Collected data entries
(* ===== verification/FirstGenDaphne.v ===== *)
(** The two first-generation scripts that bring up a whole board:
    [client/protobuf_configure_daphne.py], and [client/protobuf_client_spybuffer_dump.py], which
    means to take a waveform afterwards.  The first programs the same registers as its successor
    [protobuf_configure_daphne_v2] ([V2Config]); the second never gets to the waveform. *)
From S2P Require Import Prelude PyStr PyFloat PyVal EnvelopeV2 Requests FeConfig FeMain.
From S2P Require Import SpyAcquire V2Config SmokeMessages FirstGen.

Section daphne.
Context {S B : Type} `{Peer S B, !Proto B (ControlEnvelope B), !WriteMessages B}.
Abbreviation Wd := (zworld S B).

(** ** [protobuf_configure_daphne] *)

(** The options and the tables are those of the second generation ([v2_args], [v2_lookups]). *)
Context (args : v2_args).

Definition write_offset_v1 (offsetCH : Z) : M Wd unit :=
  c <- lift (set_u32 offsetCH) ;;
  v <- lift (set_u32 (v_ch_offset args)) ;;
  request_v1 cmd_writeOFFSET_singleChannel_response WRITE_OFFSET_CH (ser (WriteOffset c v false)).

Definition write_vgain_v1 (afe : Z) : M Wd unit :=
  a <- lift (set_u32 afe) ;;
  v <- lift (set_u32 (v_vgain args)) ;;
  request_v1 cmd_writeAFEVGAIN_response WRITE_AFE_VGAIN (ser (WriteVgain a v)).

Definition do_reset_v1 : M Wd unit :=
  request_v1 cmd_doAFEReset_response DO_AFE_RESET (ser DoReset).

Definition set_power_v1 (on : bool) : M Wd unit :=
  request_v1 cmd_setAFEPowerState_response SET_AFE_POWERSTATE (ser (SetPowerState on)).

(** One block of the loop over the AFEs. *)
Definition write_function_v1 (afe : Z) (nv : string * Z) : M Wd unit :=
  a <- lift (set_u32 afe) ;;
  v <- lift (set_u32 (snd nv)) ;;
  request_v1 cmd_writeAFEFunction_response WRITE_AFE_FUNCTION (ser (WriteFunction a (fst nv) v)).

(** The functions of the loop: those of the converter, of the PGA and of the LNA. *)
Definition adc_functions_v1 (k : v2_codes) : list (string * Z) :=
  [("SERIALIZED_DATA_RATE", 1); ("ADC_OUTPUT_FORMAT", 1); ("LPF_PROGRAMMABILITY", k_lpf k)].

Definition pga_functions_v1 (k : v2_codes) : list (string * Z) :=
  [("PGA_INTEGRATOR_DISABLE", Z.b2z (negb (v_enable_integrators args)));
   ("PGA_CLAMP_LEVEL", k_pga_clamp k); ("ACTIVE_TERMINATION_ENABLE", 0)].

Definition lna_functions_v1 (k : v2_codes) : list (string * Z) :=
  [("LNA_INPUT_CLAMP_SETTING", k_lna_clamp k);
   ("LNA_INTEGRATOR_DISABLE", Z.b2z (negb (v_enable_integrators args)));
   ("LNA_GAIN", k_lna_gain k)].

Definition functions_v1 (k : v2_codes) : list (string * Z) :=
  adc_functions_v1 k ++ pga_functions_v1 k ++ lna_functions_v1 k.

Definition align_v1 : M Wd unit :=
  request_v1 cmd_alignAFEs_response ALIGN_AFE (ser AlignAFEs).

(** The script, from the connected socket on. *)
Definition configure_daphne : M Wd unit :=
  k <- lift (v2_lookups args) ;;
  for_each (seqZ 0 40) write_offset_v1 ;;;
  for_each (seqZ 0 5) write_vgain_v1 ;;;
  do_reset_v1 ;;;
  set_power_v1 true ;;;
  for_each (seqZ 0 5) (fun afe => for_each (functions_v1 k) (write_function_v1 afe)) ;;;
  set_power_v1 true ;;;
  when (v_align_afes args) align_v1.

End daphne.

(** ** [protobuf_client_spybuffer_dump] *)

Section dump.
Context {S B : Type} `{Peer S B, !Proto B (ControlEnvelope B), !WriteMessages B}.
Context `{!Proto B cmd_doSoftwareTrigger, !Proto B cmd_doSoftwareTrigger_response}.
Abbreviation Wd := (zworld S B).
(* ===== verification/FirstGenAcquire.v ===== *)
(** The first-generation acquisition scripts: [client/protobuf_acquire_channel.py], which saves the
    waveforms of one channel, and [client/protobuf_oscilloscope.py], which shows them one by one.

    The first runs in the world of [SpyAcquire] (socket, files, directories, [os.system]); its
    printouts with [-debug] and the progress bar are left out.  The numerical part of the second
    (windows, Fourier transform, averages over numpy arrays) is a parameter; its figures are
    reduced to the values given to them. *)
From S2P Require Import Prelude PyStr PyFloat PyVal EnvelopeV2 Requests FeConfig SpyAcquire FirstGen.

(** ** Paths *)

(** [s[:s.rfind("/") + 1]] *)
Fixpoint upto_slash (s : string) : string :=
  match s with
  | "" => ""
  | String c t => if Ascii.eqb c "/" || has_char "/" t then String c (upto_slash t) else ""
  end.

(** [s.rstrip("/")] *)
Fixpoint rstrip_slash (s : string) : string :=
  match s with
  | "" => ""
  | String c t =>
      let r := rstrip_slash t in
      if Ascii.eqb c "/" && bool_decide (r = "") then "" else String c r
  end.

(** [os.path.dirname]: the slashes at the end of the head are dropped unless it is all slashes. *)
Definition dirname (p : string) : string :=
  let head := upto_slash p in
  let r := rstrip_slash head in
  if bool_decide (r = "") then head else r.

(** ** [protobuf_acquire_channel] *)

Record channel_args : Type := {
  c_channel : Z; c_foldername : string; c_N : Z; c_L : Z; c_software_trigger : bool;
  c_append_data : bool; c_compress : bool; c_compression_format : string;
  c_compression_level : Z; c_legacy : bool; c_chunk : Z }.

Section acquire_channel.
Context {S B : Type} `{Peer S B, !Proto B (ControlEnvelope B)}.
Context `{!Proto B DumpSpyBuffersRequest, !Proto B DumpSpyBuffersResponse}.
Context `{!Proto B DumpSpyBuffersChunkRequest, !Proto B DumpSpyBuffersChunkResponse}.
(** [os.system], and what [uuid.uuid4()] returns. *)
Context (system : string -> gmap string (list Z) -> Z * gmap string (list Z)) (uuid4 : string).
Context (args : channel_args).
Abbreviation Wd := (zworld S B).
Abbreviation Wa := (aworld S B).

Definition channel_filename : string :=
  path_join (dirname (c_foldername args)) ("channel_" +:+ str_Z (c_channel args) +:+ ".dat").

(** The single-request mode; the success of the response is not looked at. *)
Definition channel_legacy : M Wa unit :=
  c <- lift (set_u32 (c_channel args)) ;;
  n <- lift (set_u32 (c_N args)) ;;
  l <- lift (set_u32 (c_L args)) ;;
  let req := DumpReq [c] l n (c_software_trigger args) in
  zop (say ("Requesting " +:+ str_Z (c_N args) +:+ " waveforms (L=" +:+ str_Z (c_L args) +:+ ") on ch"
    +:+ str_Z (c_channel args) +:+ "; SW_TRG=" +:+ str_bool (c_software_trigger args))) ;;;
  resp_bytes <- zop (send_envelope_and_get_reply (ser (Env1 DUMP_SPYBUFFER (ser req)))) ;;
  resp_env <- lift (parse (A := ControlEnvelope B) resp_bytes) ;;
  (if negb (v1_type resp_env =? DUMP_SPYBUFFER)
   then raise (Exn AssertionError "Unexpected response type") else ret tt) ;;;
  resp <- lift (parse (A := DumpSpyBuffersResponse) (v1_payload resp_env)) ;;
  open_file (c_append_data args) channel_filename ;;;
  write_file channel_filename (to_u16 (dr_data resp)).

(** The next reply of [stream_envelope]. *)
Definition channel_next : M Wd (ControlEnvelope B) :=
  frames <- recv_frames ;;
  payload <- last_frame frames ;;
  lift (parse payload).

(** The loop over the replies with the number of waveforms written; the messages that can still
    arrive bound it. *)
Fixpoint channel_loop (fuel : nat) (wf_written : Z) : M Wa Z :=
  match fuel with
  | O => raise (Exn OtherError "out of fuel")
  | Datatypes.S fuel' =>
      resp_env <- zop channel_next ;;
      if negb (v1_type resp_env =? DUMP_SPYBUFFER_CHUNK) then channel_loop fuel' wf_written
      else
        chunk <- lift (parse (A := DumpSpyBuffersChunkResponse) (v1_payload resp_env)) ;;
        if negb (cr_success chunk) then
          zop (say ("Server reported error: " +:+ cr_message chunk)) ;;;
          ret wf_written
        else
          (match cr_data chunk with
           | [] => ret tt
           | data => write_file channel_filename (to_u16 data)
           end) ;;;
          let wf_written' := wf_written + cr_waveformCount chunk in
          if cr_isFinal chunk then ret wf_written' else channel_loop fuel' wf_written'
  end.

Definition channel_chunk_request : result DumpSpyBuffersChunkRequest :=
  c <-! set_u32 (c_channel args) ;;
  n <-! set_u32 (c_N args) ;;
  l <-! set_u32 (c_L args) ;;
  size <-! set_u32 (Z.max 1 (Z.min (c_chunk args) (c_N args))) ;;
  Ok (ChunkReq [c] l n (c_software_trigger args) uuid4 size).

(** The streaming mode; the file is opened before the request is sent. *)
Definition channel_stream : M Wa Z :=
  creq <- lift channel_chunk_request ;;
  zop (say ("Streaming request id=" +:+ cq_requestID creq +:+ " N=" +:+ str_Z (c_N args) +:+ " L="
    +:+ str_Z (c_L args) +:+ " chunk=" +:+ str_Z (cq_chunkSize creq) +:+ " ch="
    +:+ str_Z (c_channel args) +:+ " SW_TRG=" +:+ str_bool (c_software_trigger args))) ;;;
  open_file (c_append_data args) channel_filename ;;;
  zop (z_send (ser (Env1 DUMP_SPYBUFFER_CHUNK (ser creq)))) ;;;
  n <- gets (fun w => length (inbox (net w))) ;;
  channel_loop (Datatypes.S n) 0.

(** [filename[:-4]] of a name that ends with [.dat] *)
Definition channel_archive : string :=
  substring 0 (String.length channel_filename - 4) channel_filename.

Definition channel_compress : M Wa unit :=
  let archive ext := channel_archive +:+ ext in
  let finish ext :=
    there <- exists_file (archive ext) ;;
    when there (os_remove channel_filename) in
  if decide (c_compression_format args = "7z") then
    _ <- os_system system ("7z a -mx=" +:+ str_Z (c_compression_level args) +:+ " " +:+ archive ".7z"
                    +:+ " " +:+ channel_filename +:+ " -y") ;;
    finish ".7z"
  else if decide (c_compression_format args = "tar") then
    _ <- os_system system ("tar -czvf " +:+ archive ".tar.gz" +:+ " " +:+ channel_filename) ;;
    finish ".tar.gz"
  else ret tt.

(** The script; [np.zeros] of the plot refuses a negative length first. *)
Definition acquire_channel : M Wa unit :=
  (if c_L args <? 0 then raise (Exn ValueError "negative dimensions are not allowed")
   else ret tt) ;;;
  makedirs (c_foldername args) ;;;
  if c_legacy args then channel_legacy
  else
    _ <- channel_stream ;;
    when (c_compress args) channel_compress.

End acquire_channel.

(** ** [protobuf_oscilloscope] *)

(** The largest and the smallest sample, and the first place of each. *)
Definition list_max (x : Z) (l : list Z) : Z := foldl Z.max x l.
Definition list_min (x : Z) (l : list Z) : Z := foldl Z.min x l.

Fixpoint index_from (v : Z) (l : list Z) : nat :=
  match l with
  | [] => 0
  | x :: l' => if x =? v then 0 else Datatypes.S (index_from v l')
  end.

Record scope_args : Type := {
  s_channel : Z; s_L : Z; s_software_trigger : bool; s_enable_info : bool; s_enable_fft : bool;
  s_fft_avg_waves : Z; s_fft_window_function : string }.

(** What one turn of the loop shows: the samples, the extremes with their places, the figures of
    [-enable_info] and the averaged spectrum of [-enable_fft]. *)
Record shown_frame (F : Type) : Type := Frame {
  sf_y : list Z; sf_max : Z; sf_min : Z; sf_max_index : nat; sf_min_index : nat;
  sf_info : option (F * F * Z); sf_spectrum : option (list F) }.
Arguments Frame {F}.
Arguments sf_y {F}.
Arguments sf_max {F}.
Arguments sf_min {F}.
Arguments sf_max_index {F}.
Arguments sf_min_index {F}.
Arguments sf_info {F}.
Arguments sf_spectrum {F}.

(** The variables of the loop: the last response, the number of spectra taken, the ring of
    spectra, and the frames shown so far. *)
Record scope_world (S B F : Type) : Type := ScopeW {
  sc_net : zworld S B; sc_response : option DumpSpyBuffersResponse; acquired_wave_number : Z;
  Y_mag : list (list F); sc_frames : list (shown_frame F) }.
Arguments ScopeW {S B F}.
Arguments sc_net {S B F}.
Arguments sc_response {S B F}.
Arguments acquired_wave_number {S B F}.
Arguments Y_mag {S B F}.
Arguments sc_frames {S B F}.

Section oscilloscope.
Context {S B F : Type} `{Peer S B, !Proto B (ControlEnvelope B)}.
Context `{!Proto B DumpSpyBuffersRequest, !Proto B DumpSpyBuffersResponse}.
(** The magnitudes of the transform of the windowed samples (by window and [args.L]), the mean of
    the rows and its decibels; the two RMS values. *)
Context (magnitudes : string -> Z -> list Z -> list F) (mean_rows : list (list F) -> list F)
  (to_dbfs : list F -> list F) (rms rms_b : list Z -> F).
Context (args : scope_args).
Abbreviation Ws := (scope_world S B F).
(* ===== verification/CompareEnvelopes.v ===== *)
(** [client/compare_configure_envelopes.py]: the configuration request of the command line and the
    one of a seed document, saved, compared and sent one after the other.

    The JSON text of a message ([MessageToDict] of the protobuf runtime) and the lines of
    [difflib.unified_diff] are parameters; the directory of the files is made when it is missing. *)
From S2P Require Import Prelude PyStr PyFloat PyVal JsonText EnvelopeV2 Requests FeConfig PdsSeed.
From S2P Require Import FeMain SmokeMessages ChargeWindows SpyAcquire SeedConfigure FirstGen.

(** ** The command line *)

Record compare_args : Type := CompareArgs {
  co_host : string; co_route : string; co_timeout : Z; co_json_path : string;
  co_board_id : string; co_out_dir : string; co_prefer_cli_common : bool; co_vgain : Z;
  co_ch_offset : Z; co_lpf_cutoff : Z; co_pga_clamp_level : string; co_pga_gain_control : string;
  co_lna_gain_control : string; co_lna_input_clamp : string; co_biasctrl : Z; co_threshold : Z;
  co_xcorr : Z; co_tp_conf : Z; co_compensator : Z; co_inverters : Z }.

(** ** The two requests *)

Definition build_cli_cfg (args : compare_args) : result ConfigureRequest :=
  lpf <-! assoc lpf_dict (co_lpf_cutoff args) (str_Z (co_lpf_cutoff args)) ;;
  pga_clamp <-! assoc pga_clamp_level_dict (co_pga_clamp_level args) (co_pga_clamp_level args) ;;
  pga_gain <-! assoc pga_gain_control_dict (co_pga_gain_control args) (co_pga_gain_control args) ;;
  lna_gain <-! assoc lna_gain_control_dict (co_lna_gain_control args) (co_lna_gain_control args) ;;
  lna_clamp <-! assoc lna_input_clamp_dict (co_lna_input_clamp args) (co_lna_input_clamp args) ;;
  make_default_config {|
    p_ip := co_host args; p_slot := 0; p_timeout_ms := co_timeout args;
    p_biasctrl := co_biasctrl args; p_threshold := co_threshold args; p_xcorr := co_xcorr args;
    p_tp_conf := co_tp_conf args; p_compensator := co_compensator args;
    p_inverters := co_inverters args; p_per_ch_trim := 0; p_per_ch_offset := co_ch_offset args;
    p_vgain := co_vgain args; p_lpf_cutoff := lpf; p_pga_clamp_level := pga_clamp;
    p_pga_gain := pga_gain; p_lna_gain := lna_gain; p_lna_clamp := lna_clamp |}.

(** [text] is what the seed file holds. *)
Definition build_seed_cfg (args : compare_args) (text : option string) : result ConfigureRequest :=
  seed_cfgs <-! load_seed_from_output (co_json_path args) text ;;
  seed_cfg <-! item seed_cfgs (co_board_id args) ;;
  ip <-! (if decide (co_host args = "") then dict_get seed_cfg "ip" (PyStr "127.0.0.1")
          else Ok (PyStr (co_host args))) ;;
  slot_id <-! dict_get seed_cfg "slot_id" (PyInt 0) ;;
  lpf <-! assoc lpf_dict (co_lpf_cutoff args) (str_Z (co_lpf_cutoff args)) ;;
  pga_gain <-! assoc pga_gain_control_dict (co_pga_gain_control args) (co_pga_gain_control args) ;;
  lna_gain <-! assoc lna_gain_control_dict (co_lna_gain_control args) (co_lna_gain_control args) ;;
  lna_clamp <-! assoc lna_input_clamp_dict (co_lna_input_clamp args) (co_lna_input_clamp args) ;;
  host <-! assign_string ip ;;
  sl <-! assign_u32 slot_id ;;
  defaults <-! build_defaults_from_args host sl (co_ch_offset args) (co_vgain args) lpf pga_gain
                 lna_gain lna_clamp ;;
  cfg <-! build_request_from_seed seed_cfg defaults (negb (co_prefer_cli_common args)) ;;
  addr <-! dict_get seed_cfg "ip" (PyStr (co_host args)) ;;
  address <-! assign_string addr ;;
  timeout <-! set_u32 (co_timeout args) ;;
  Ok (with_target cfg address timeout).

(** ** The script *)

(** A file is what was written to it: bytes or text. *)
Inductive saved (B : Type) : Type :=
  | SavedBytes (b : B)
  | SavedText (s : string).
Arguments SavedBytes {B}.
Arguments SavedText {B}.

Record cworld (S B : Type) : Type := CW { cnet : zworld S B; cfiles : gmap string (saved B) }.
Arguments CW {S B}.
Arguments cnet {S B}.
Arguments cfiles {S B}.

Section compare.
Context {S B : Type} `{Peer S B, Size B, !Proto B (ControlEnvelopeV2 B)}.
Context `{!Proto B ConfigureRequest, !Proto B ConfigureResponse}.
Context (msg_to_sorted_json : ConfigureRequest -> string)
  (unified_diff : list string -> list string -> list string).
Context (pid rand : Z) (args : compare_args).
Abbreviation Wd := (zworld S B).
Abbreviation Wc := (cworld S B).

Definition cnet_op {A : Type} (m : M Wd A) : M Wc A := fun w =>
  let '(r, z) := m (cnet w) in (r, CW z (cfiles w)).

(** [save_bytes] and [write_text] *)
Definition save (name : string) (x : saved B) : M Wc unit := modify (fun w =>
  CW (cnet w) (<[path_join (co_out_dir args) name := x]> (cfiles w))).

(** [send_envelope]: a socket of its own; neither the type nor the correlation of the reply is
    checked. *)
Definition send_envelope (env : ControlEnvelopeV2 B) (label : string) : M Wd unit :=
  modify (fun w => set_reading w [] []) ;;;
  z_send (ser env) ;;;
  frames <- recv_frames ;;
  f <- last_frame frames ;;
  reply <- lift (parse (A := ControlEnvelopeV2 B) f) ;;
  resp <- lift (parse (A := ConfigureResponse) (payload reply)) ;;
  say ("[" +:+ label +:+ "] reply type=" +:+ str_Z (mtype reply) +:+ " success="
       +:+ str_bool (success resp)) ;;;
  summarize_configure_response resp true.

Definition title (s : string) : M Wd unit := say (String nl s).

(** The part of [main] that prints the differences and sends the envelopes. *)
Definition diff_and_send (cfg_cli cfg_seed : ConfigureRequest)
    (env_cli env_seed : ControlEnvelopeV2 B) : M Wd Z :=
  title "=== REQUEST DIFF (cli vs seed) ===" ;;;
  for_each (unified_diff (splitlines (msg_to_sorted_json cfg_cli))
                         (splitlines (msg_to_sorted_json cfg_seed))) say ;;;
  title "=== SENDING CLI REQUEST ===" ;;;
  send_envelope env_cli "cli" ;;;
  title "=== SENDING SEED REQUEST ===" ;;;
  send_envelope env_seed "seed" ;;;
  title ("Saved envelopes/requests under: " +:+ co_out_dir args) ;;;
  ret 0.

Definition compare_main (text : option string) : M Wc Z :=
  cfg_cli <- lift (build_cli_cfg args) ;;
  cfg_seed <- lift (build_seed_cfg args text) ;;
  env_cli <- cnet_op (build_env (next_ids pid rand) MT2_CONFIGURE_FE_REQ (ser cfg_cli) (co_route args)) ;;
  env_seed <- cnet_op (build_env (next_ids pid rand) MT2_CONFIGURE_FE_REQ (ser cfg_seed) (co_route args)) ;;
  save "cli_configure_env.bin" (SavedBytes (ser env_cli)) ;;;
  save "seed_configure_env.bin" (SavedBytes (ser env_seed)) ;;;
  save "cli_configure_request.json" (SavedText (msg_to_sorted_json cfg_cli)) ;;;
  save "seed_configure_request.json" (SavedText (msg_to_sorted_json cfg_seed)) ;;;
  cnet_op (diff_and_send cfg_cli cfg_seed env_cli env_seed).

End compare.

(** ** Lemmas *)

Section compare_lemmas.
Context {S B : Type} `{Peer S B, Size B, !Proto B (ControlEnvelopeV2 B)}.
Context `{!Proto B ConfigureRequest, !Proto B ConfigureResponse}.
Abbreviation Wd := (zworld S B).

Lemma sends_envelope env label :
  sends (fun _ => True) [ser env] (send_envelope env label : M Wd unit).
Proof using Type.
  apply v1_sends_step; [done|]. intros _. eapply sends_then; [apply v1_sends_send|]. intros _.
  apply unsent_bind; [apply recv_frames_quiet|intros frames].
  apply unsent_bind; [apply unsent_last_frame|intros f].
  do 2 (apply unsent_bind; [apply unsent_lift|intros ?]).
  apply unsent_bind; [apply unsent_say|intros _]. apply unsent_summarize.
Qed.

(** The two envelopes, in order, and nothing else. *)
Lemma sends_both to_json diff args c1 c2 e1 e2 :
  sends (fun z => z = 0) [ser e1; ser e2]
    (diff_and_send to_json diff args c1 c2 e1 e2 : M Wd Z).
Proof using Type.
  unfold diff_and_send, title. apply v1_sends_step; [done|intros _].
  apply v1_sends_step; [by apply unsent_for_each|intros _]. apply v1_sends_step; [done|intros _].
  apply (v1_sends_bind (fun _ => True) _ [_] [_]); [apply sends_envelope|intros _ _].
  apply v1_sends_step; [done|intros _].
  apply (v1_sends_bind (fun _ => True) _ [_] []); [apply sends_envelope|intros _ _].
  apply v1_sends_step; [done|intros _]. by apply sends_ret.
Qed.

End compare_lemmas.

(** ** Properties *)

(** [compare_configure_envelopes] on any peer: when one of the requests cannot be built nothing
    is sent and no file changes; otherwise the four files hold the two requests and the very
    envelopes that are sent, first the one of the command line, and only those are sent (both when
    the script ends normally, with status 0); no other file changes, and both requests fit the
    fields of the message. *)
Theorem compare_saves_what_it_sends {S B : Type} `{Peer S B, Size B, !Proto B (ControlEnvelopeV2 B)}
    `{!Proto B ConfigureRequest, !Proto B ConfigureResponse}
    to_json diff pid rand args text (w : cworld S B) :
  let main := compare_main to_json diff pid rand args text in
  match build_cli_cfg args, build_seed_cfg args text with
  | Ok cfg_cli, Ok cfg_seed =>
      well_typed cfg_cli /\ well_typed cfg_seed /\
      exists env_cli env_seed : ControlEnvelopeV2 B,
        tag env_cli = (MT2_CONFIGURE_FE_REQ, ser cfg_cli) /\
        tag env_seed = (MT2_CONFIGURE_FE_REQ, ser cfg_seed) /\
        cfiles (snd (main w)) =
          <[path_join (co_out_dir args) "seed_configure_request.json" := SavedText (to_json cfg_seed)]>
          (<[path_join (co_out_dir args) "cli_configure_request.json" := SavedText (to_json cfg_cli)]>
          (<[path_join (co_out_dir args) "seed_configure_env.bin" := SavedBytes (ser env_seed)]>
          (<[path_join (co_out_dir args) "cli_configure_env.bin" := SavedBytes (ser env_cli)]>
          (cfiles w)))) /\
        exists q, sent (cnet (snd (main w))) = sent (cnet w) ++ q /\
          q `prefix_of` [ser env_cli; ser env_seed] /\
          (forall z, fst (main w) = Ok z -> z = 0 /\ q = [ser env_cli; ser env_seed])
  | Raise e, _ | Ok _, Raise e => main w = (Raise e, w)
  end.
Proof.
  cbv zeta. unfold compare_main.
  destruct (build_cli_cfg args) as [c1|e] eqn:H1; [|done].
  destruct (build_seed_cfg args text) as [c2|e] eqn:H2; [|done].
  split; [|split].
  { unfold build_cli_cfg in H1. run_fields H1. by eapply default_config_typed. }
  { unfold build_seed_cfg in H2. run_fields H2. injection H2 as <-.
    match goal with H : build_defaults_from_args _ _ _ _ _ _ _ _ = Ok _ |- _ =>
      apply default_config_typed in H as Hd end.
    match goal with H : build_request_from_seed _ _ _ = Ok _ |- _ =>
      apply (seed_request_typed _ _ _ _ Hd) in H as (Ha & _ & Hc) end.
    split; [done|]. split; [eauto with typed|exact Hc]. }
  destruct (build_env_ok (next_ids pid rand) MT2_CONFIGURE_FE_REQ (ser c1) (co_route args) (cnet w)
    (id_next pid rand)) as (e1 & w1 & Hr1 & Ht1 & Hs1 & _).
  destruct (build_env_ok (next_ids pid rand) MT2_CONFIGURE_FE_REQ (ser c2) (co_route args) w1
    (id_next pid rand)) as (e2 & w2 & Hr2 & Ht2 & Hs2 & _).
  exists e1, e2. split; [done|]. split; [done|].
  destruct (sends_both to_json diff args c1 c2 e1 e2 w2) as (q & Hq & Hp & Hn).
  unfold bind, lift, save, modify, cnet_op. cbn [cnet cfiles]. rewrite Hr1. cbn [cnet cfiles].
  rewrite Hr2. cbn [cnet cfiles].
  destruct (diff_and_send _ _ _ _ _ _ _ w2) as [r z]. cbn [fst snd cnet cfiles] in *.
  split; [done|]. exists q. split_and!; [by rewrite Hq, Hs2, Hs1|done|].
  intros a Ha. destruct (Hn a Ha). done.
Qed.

== WHAT YOU NEED TO DO ==
When you reach the line holding "Definition lna_functions_v1 (k" in the records above, begin reproducing exactly, stop after the line holding "Definition functions_v1 (k", and output nothing else.

== EXERCISE OUTPUT ==
Definition lna_functions_v1 (k : v2_codes) : list (string * Z) :=
  [("LNA_INPUT_CLAMP_SETTING", k_lna_clamp k);
   ("LNA_INTEGRATOR_DISABLE", Z.b2z (negb (v_enable_integrators args)));
   ("LNA_GAIN", k_lna_gain k)].

Definition functions_v1 (k : v2_codes) : list (string * Z) :=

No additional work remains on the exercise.